• _YOUR OBJECTIVE_
Each line in the entries below that holds the string "embedding" must be copied.

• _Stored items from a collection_
(** After a successful [delete p] of a document of collection [col], with
    the schema and the index table already loaded: the primary record at
    the normalized path is gone and so is the bridge file; in each index of
    [col], the entry keyed from the stored payload and the raw path [p] is
    gone; every other entry of the store is as before. The name of [col]
    is non-empty, so [makeIndexOpsForDocument] builds the delete ops. *)
Theorem delete_success_effect p db db' s col T defs :
  db_tinaSchema db = Some s -> getCollectionByFullPath s p = Some col ->
  db_cidx db = Some T -> T !! coll_name col = Some defs -> coll_name col <> "" ->
  delete p db = (Ret tt, db') ->
  exists item, db_level db !! (rootSublevel, normalizePath p) = Some item /\
    db_bridge db' = base.delete (normalizePath p) (db_bridge db) /\
    db_level db' !! (rootSublevel, normalizePath p) = None /\
    (forall sort def key, defs !! sort = Some def ->
       makeKeyForField def (lvalPayload item) p = Some key ->
       db_level db' !! (indexSublevel (coll_name col) sort, key) = None) /\
    (forall loc, loc <> (rootSublevel, normalizePath p) ->
       (forall sort def, defs !! sort = Some def -> loc.1 = indexSublevel (coll_name col) sort ->
          makeKeyForField def (lvalPayload item) p <> Some loc.2) ->
       db_level db' !! loc = db_level db !! loc).
Proof.
  intros Hs Hcol Hc Hdefs Hnm H. unfold delete in H.
  apply bind_Ret_inv in H as (col' & db1 & H1 & H).
  rewrite (collectionForPath_cached _ _ _ Hs), Hcol in H1. injection H1 as <- <-.
  apply bind_Ret_inv in H as (cid & db2 & H2 & H).
  rewrite (mbind_Ret _ _ _ _ _ (getIndexDefinitions_memo _ _ Hc)) in H2.
  injection H2 as Hcid <-. simpl in Hcid. rewrite Hdefs in Hcid. subst cid.
  cbv zeta in H. apply bind_Ret_inv in H as (item & db3 & H3 & H).
  apply levelGet_Ret_inv in H3 as [Ei ->].
  apply bind_Ret_inv in H as (u & db4 & H4 & H).
  apply bind_Ret_inv in H4 as (ops & db5 & H5 & H4).
  apply orTypeError_Ret in H5 as [Hops ->].
  unfold makeIndexOpsForDocument in Hops. rewrite truthyStr_nonempty in Hops by exact Hnm.
  injection Hops as <-.
  unfold levelBatch, modifyDB in H4. injection H4 as _ <-.
  unfold bridgeDelete in H. apply bridgeIO_Ret in H as [_ ->].
  exists item. split; [exact Ei|]. split; [reflexivity|]. cbn [setBridge setLevel db_level].
  rewrite applyBatch_app.
  assert (Hroot : forall st loc, loc <> (rootSublevel, normalizePath p) ->
            applyBatch st [BDel rootSublevel (normalizePath p)] !! loc = st !! loc).
  { intros st loc Hne. apply applyOp_other. simpl. congruence. }
  split; [simpl; apply lookup_delete_eq|]. split.
  - intros sort def key Hdef Hk. rewrite Hroot by discriminate.
    rewrite indexOps_lookup, Hdef, bool_decide_true by exact Hk. reflexivity.
  - intros [sl k] Hne Hother. rewrite Hroot by exact Hne.
    assert (Hsl : (exists sort, sl = indexSublevel (coll_name col) sort) \/
                  (forall sort, sl <> indexSublevel (coll_name col) sort)).
    { unfold indexSublevel. destruct sl as [|c' [|sort [|x r]]];
        try (right; intros ? ?; discriminate).
      destruct (decide (c' = coll_name col)) as [->|Hn]; [left; eauto|].
      right. intros ? [=]. contradiction. }
    destruct Hsl as [[sort ->]|Hno].
    + rewrite indexOps_lookup. destruct (defs !! sort) as [def|] eqn:Hd; [|reflexivity].
      rewrite bool_decide_false; [reflexivity|]. exact (Hother sort def Hd eq_refl).
    + apply indexOps_other. exact Hno.
Qed.
(** Python's conversions between numbers and text are built-ins, not code
    of the repository: [float(s)], [None] when it raises [ValueError], and
    the formatting of a balance inside an f-string. *)
Variable py_float : string -> option N.
Variable py_str : N -> string.

(** The body of the loop of [_load_data].  A line that does not unpack
    into four fields, or whose balance does not parse, raises
    [ValueError]. *)
Definition load_record (users : dict N) (line : string) : exn + dict N :=
  match PyStr.split comma (PyStr.strip line) with
  | [acc; pwd; typ; bal] =>
      let cls := if String.eqb typ "personal" then Personal else Business in
      match py_float bal with
      | Some b => inr (dict_set users acc (cls acc pwd b))
      | None => inl (ValueError "could not convert string to float")
      end
  | _ => inl (ValueError "wrong number of values to unpack")
  end.

Fixpoint load_lines (users : dict N) (ls : list string) : exn + dict N :=
  match ls with
  | [] => inr users
  | line :: ls' =>
      match load_record users line with
      | inr users' => load_lines users' ls'
      | inl e => inl e
      end
  end.

Definition _load_data (f : file) (users : dict N) : exn + dict N :=
  match f with
  | None => inr users
  | Some text => load_lines users (PyStr.lines text)
  end.

(** One record of the store. *)
Definition record_line (a : Account N) : string :=
  num a ++ "," ++ pin a ++ "," ++ type a ++ "," ++ py_str (balance a) ++ newline.

Definition _save_data (users : dict N) : file :=
  Some (String.concat "" (map record_line (dict_values users))).

(** [BankCore()]: an empty table, then [_load_data]. *)
Definition BankCore (f : file) : exn + dict N := _load_data f [].

(** [new_account] draws the number and the pin with [random.randint]; the two
    draws are arguments here.  The account starts with a balance of zero.
    The table [new_account] leaves, the file it writes and the credentials it
    returns. *)
Definition new_account (users : dict N) (kind : string) (rand_num rand_pin : Z)
    : dict N * file * (string * string) :=
  let acc_num := int_str rand_num in
  let pin0 := int_str rand_pin in
  let user := if String.eqb kind "personal" then Personal acc_num pin0 py_zero
              else Business acc_num pin0 py_zero in
  let users' := dict_set users acc_num user in
  (users', _save_data users', (acc_num, pin0)).

End BankCore.

Definition authenticate {N : Type} (users : dict N) (acc_num pin0 : string)
    : exn + Account N :=
  match dict_get users acc_num with
  | Some acc => if String.eqb (pin acc) pin0 then inr acc else inl AuthenticationFailed
  | None => inl AuthenticationFailed
  end.

(** [remove_account] without the save that follows the deletion. *)
Definition remove_account {N : Type} (users : dict N) (acc_num : string)
    : exn + dict N :=
  if dict_mem users acc_num then inr (dict_del users acc_num)
  else inl AccountNotFound.

(** ** Valid records

    A table built purely from valid records: every account is stored under
    its own number, numbers and pins are strings of digits, the kind is one
    of the two tokens, and the text of the balance parses back to the balance
    and holds no white space and no comma (Python writes a number without
    either). *)

Definition no_space (c : ascii) : bool := negb (PyStr.char_isspace c).
Definition no_comma (c : ascii) : bool := negb (Ascii.eqb c comma).
Definition no_newline (c : ascii) : bool := negb (Ascii.eqb c "010").


Definition field_char (c : ascii) : bool := no_space c && no_comma c.

Definition valid_record {N : Type} (py_float : string -> option N)
    (py_str : N -> string) (entry : string * Account N) : Prop :=
  let (k, a) := entry in
  k = num a
  /\ PyStr.all PyStr.char_isdigit (num a) = true
  /\ PyStr.all PyStr.char_isdigit (pin a) = true
  /\ (type a = "personal" \/ type a = "business")
  /\ py_float (py_str (balance a)) = Some (balance a)
  /\ PyStr.all field_char (py_str (balance a)) = true.

Definition valid_table {N : Type} (py_float : string -> option N)
    (py_str : N -> string) (users : dict N) : Prop :=
  NoDup (dict_keys users) /\ Forall (valid_record py_float py_str) users.

(** ** The built-ins on floats *)

Module PyFloat.

(** [float(s)] and the text of a float ([repr], which is also what an
    f-string writes), for strings of code points below 256: the decimal to
    binary conversion rounds to the nearest float, ties to even, and [repr]
    gives the shortest digits that read back as the same float. *)

(** The float nearest to [p / q], ties to even, with the sign [neg]. *)
Definition of_ratio (neg : bool) (p q : positive) : float :=
  SF2Prim (SFdiv prec emax (S754_finite neg p 0) (S754_finite false q 0)).
(** * Ebbinghaus vocabulary trainer: scheduler, review session, catalog merge
      and progress persistence

    A shallow embedding of the TypeScript sources

    - [src/types] (the data model),
    - [src/services/scheduler.ts],
    - [src/services/wordLoader.ts],
    - [src/services/progress.ts],
    - [src/stores/progress.ts],
    - [src/stores/vocabulary.ts] and the grading handlers of
      [src/pages/Review.vue],

    followed by the properties the specification states about them and by
    further properties of the same code.

    Conventions of the embedding.

    - A JavaScript [number] that holds an instant or a counter is an integer
      of [Z]; instants are milliseconds since the epoch. A stage is a value
      of the seven-valued type [ReviewStage].
    - Every read of the clock ([Date.now()], [new Date()]) is an explicit
      argument [now]; the clock reads of one grading return the same instant.
    - The host's local time zone has a fixed offset from UTC (no daylight
      saving), given by the class [TimeZone]: every local day has 24 hours.
      The properties that add days to a local midnight are properties of
      such zones.
    - An optional field ([example?], [lastReviewedAt?]) is an [option].
    - The own properties of a plain JavaScript object are an association
      list in property order; a [Map] is a [gmap].
    - A string that holds JSON is modelled by the value [JSON.parse] reads
      in it. *)

From Stdlib Require Import ZArith List Ascii String DecimalString Bool Lia.
From Stdlib Require Import Permutation Sorted.
From stdpp Require Import base option list gmap strings sorting.
(** * The client-side synchronisation layer of the habit tracker

    A shallow embedding of [src/lib/realtime.js]: the pending-update ledger
    ([OptimisticUpdates]), the read cache ([DataCache]), the subscription
    registry ([RealtimeManager]) and the connectivity monitor
    ([ConnectionMonitor]), followed by the properties the specification
    states about them.

    Conventions of the embedding.
    - [Date.now()] is an explicit argument [now : Z] (milliseconds).
    - JavaScript numbers are integers ([Z]): the code only compares
      identifiers with [===] and subtracts millisecond timestamps.
    - Records (rows of a table) are flat objects with primitive fields.  The
      source never assigns to a property of a record (an update builds a new
      object with the spread syntax), so a record is an immutable finite map
      from field names to primitives.
    - Arrays are mutable and live in a store; [applyToHabits] and its
      siblings run in a small state-and-exception monad over that store.
    - A JavaScript [Map] iterates in insertion order: the ledger is an
      association list with at most one entry per key.
    - A callback is a handle (the identity of the function object); what it
      does when it is called is given by an environment of behaviours.  The
      registry, the monitor and the console share one [world]. *)

From stdpp Require Import gmap strings list fin_maps.
(** ** The entering column *)

Lemma entering_column_cases (T : tableau) :
  T <> [] ->
  let k := length (get_row T (m_of T)) - 1 in
  ((forall j, j < k -> (0 <= cost T j)%Q) /\ entering_column T = inr None) \/
  (exists p, p < k /\ (cost T p < 0)%Q /\ (forall j, j < p -> (0 <= cost T j)%Q) /\
             entering_column T = inr (Some p)).
Proof.
  intros Hne k. unfold entering_column, reduced_costs.
  destruct T as [|r0 T0]; [congruence|]. set (T := r0 :: T0) in *.
  cbn [bind ret]. rewrite last_row.
  set (rc := removelast (get_row T (m_of T))).
  assert (Hlen : length rc = k) by apply length_removelast.
  assert (Hcost : forall j, j < k ->
            nth j (map (fun c => Qltb c 0%Q) rc) false = Qltb (cost T j) 0%Q).
  { intros j Hj. rewrite (nth_map_in _ _ _ 0%Q) by lia.
    unfold rc. rewrite nth_removelast by exact Hj. reflexivity. }
  destruct (any (map (fun c => Qltb c 0%Q) rc)) eqn:Hany; cbn [negb].
  - right. destruct (argmax_first_true _ Hany) as (p & Hp & Hlt & Htrue & Hfst).
    rewrite length_map, Hlen in Hlt.
    exists p. split; [exact Hlt|]. split.
    + apply Qltb_lt. rewrite <- Hcost by exact Hlt. exact Htrue.
    + split.
      * intros j Hj. apply Qltb_ge. rewrite <- Hcost by lia. apply Hfst, Hj.
      * rewrite Hp. reflexivity.
  - left. split; [|reflexivity].
    intros j Hj. apply Qltb_ge. rewrite <- Hcost by exact Hj.
    apply any_false_nth, Hany.
Qed.

Lemma entering_column_rect (T : tableau) :
  rectangular T -> 1 <= nrows T ->
  ((forall j, j < n_of T -> (0 <= cost T j)%Q) /\ entering_column T = inr None) \/
  (exists p, first_negative T p /\ entering_column T = inr (Some p)).
Proof.
  intros Hrect Hrows.
  assert (Hne : T <> []) by (intros ->; simpl in Hrows; lia).
  pose proof (entering_column_cases T Hne) as H. cbv zeta in H.
  rewrite rectangular_row in H by (assumption || unfold m_of; lia).
  fold (n_of T) in H.
  destruct H as [H | (p & Hp & Hneg & Hfst & He)]; [left; exact H | right].
  exists p. split; [|exact He]. repeat split; assumption.
Qed.


Lemma first_negative_unique (T : tableau) (p p' : nat) :
  first_negative T p -> first_negative T p' -> p = p'.
Proof.
  intros (_ & Hn & Hf) (_ & Hn' & Hf').
  destruct (Nat.lt_trichotomy p p') as [H|[H|H]]; [|exact H|].
  - exfalso. apply (Qlt_not_le _ _ Hn), Hf', H.
  - exfalso. apply (Qlt_not_le _ _ Hn'), Hf, H.
Qed.

(** ** The ratio test *)

Lemma step_list_nth (T : tableau) (p k : nat) :
  rectangular T -> k < m_of T ->
  nth k (step_list (map (fun r => last r 0%Q) (removelast T))
                   (map (fun r => nth p r 0%Q) (removelast T)) (nrows T - 1)) PInf
  = if Qltb 0 (get T k p) then Fin (ratio T p k) else PInf.
Proof.
  intros Hrect Hk. unfold step_list. fold (m_of T).
  rewrite nth_map_seq by exact Hk.
  assert (Hk' : k < length (removelast T))
    by (rewrite length_removelast; exact Hk).
  rewrite !(nth_map_in _ _ _ []) by exact Hk'.
  rewrite nth_removelast by exact Hk.
  rewrite last_nth. change (nth k T []) with (get_row T k).
  rewrite rectangular_row by (assumption || (unfold m_of in Hk; lia)).
  reflexivity.
Qed.

Lemma ratio_test_no_rows (T : tableau) (p : nat) :
  m_of T = 0 -> ratio_test T p = inl ValueError.
Proof.
  intros Hm. unfold ratio_test. unfold m_of in Hm. rewrite Hm. reflexivity.
Qed.

Lemma ratio_test_cases (T : tableau) (p : nat) :
  rectangular T -> 1 <= m_of T ->
  (ratio_test T p = inr UnboundedDir /\
   forall i, i < m_of T -> (get T i p <= 0)%Q) \/
  (exists q, ratio_test T p = inr (Pivot p q) /\ min_ratio_row T p q).
Proof.
  intros Hrect Hm. unfold ratio_test.
  set (steps := step_list _ _ _).
  assert (Hlen : length steps = m_of T)
    by (unfold steps, step_list; rewrite length_map, length_seq; reflexivity).
  assert (Hnth : forall k, k < m_of T ->
            nth k steps PInf = if Qltb 0 (get T k p) then Fin (ratio T p k) else PInf)
    by (intros k Hk; apply step_list_nth; assumption).
  assert (Hne : steps <> [])
    by (intros E; rewrite E in Hlen; simpl in Hlen; lia).
  destruct (arg_first_first_best ext ext_ltb PInf ext_ltb_irrefl ext_ltb_trans
              ext_ltb_cotrans steps Hne) as (q & Hq & Hlt & Hmin & Hfst).
  unfold argmin. rewrite Hq. cbn [bind]. rewrite Hlen in Hlt, Hmin.
  rewrite (Hnth q Hlt) in *.
  destruct (Qltb 0 (get T q p)) eqn:Hpos; cbn [is_inf].
  - right. exists q. split; [reflexivity|].
    apply Qltb_lt in Hpos. repeat split; try assumption.
    + intros i Hi Hip. specialize (Hmin i Hi). rewrite (Hnth i Hi) in Hmin.
      apply Qltb_lt in Hip. rewrite Hip in Hmin. simpl in Hmin.
      apply Qltb_ge. exact Hmin.
    + intros i Hi Hip. specialize (Hfst i Hi). rewrite (Hnth i) in Hfst by lia.
      apply Qltb_lt in Hip. rewrite Hip in Hfst. simpl in Hfst.
      apply Qltb_lt. exact Hfst.
  - left. split; [reflexivity|].
    intros i Hi. specialize (Hmin i Hi). rewrite (Hnth i Hi) in Hmin.
    destruct (Qltb 0 (get T i p)) eqn:Hip; [discriminate|].
    apply Qltb_ge. exact Hip.
Qed.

• _REPLY_
    A shallow embedding of the TypeScript sources
    Conventions of the embedding.
    A shallow embedding of [src/lib/realtime.js]: the pending-update ledger
    Conventions of the embedding.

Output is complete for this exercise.